You will act as a subject matter expert in multi-cloud technologies, take end-to-end responsibility for your engineered results, automate everything to scale our cloud services, and work on all layers (infrastructure as code, automation, monitoring) using modern solutions and software technologies.
Provide technical leadership to a team of Site Reliability Engineers through guidance and support to ensure that they are meeting their goals and objectives.
Deploy, monitor, and manage the company's cloud solutions.
Be a key member of a team of dedicated SREs responsible for software engineering and operations.
Maintain virtual IT infrastructure including VMs and containers.
Optimize resource utilization to manage costs along with capacity planning and cost estimations.
Implement different automated and scripted solutions to improve our systems or to satisfy different company and business requirements.
Produce operational and technical documentation, such as work instructions, design documents, scripts, and operation manuals.
Ensure that the company services are running reliably without downtime and interruptions meeting SLA guidelines.
Identify and solve problems in distributed environments across configurations, operating systems, and networks.
Work with stakeholders in other departments to ensure that solutions are delivered on time
Leadership and organizational skills
Hands-on experience handling distributed environments with a keen interest in improving operational efficiency through automation.

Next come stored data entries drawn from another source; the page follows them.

(** * OllamaTester: a connectivity probe for an Ollama server

    A shallow embedding of [src/Ollama/OllamaTester.py].  The probe is glue
    around four external facilities: the socket layer, the DNS resolver, the
    [subprocess] module running the system ping, and the [requests] HTTP
    client.  Every use of a facility is a [call] answered by a [world]; the
    methods of the class are programs over these calls, with Python's
    exceptions and [try]/[except] kept explicit. *)

From Stdlib Require Import ZArith String Ascii DecimalString SpecFloat List Bool Lia.
From Stdlib.Strings Require Import Byte.
From stdpp Require Import base strings gmap.

Local Open Scope Z_scope.
Local Open Scope string_scope.

(** ** The Python runtime the probe relies on *)

Module Py.

(** The exception classes the probe can meet, with the base classes Python
    and [requests] give them. *)
Inductive exn_class : Type :=
| BaseException | KeyboardInterrupt | SystemExit | Exception
| OSError | FileNotFoundError | PermissionError | gaierror
| SubprocessError | TimeoutExpired
| ValueError | TypeError | AttributeError | UnicodeError
| RequestException | ConnectionError | HTTPError | Timeout
| ConnectTimeout | ReadTimeout | InvalidJSONError | JSONDecodeError.

#[export] Instance exn_class_eq_dec : EqDecision exn_class.
Proof. solve_decision. Defined.
(** [reachable n s]: the storage [s] is that of a deployed contract after
    [n] transactions. *)
Inductive reachable : N -> State -> Prop :=
| reach_deploy (deployer : address) : reachable 0 (constructor deployer)
| reach_tx (n : N) (s : State) (env : Env) (c : Call) :
    reachable n s -> reachable (n + 1) (transact env c s).

(** ** Error kinds

    The revert reasons of the code, sorted into the error kinds that a
    caller distinguishes. *)
Inductive ErrorKind :=
| ValidationError
| NotFoundError
| AuthorizationError
| AlreadyVerifiedError
| AlreadyRetiredError
| DuplicateKeyError
| InsufficientAmountError
| InsufficientPaymentError
| SelfTradeError
| InactiveError
| ReentrancyRejection.

Definition reason_kind (reason : string) : option ErrorKind :=
  if String.eqb reason "Not an authorized verifier" then Some AuthorizationError
  else if String.eqb reason "Invalid report ID" then Some NotFoundError
  else if String.eqb reason "Invalid credit ID" then Some NotFoundError
  else if String.eqb reason "Credit already retired" then Some AlreadyRetiredError
  else if String.eqb reason "Score must be 0-100" then Some ValidationError
  else if String.eqb reason "Report already verified" then Some AlreadyVerifiedError
  else if String.eqb reason "Twin ID already exists" then Some DuplicateKeyError
  else if String.eqb reason "Not twin owner" then Some AuthorizationError
  else if String.eqb reason "Twin not active" then Some InactiveError
  else if String.eqb reason "Amount must be greater than 0" then Some ValidationError
  else if String.eqb reason "Invalid vintage year" then Some ValidationError
  else if String.eqb reason "Insufficient credit amount" then Some InsufficientAmountError
  else if String.eqb reason "Insufficient payment" then Some InsufficientPaymentError
  else if String.eqb reason "Cannot trade own credit" then Some SelfTradeError
  else if String.eqb reason "Not credit owner" then Some AuthorizationError
  else if String.eqb reason "Ownable: caller is not the owner" then Some AuthorizationError
  else if String.eqb reason "ReentrancyGuard: reentrant call" then Some ReentrancyRejection
  else None.

Definition error_kind (e : Revert) : option ErrorKind :=
  match e with
  | Require reason => reason_kind reason
  | Panic _ => None
  | TransferFailed => None
  | NotPayable => None
  end.

(** [fails_with r k]: the call reverted, with an error of kind [k]. *)
Definition fails_with {A} (r : Result A) (k : ErrorKind) : Prop :=
  match r with
  | Ok _ => False
  | Err e => error_kind e = Some k
  end.
Lemma find_id_In_NoDup {D : Type} (key : D -> Oid) (l : list D) (d : D) :
  NoDup (map key l) -> In d l -> find_id key (key d) l = Some d.
Proof.
  unfold find_id. induction l as [|a l IH]; cbn; [tauto|].
  intros Hnd Hin. inversion Hnd as [|k ks Hnotin Hnd']; subst.
  unfold id_is at 1. destruct (N.eqb_spec (key a) (key d)) as [E|E].
  - destruct Hin as [->|Hin]; [reflexivity|].
    exfalso. apply Hnotin. rewrite E. now apply in_map.
  - destruct Hin as [->|Hin]; [congruence | now apply IH].
Qed.

(** X17.  The identifier string a row shows through its [id] field resolver
    leads back to the row: for a document of a collection with distinct
    identifiers, the get-by-id query with the string that [User.id] (or
    [Post.id], [Comment.id]) gives for it returns that document. *)
Theorem id_then_get_by_id (h : nat) (w : World) :
  (forall d,
     NoDup (map (@user_id Oid) (UserCollection (ctx w))) ->
     In d (UserCollection (ctx w)) -> (user_id d < 2 ^ 96)%N ->
     exists r w', Query.user (User.id (load_user h d)) w
                  = (Return (Some r), w')
                  /\ bson_user r = d)
  /\
  (forall d,
     NoDup (map (@post_id Oid) (PostCollection (ctx w))) ->
     In d (PostCollection (ctx w)) -> (post_id d < 2 ^ 96)%N ->
     exists r w', Query.post (Post.id (load_post h d)) w
                  = (Return (Some r), w')
                  /\ bson_post r = d)
  /\
  (forall d,
     NoDup (map (@comment_id Oid) (CommentCollection (ctx w))) ->
     In d (CommentCollection (ctx w)) -> (comment_id d < 2 ^ 96)%N ->
     exists r w', Query.comment (Comment.id (load_comment h d)) w
                  = (Return (Some r), w')
                  /\ bson_comment r = d).
Proof.
  split; [|split]; intros d Hnd Hin Hb.
  - destruct (Query_user_found (User.id (load_user h d)) (user_id d) d w)
      as (r & w' & Hrun & Hr & _).
    + unfold User.id. cbn. now apply ObjectId_parse_toHexString.
    + now apply find_id_In_NoDup.
    + now exists r, w'.
  - destruct (Query_post_found (Post.id (load_post h d)) (post_id d) d w)
      as (r & w' & Hrun & Hr & _).
    + unfold Post.id. cbn. now apply ObjectId_parse_toHexString.
    + now apply find_id_In_NoDup.
    + now exists r, w'.
  - destruct (Query_comment_found (Comment.id (load_comment h d))
                (comment_id d) d w) as (r & w' & Hrun & Hr & _).
    + unfold Comment.id. cbn. now apply ObjectId_parse_toHexString.
    + now apply find_id_In_NoDup.
    + now exists r, w'.
Qed.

Advanced experience in Linux administration in production environments, load balancing, system monitoring.
Experience with configuration management and IAAC tools (Terraform, Consul, Vault, Packer, Gitlab CI).
Proven capability with Cloud providers like Azure.
Experience with virtualization, containers, and service orchestration (KVM, Docker, Nomad, K8S, etc).
Knowledge about network protocols and experience administering networking infrastructure including VPNs, firewalls, etc.
Experience collaborating with multi-functional global and remote teams with a diverse set of backgrounds.
Excellent communication in written and spoken English.
At least 3-5 years of professional experience with relevant technologies in similar positions.
Experience in leading the team.
Nice to have:
Experience with a programming language such as Golang
Experienced with software development standard methodologies such as code management, CI/CD, and testing.
Knowledge of cryptography protocols, SSL/TLS, PKI, and network security.
University degree in Information Technology or similar.
Azure relevant qualification, preferably Architectural level.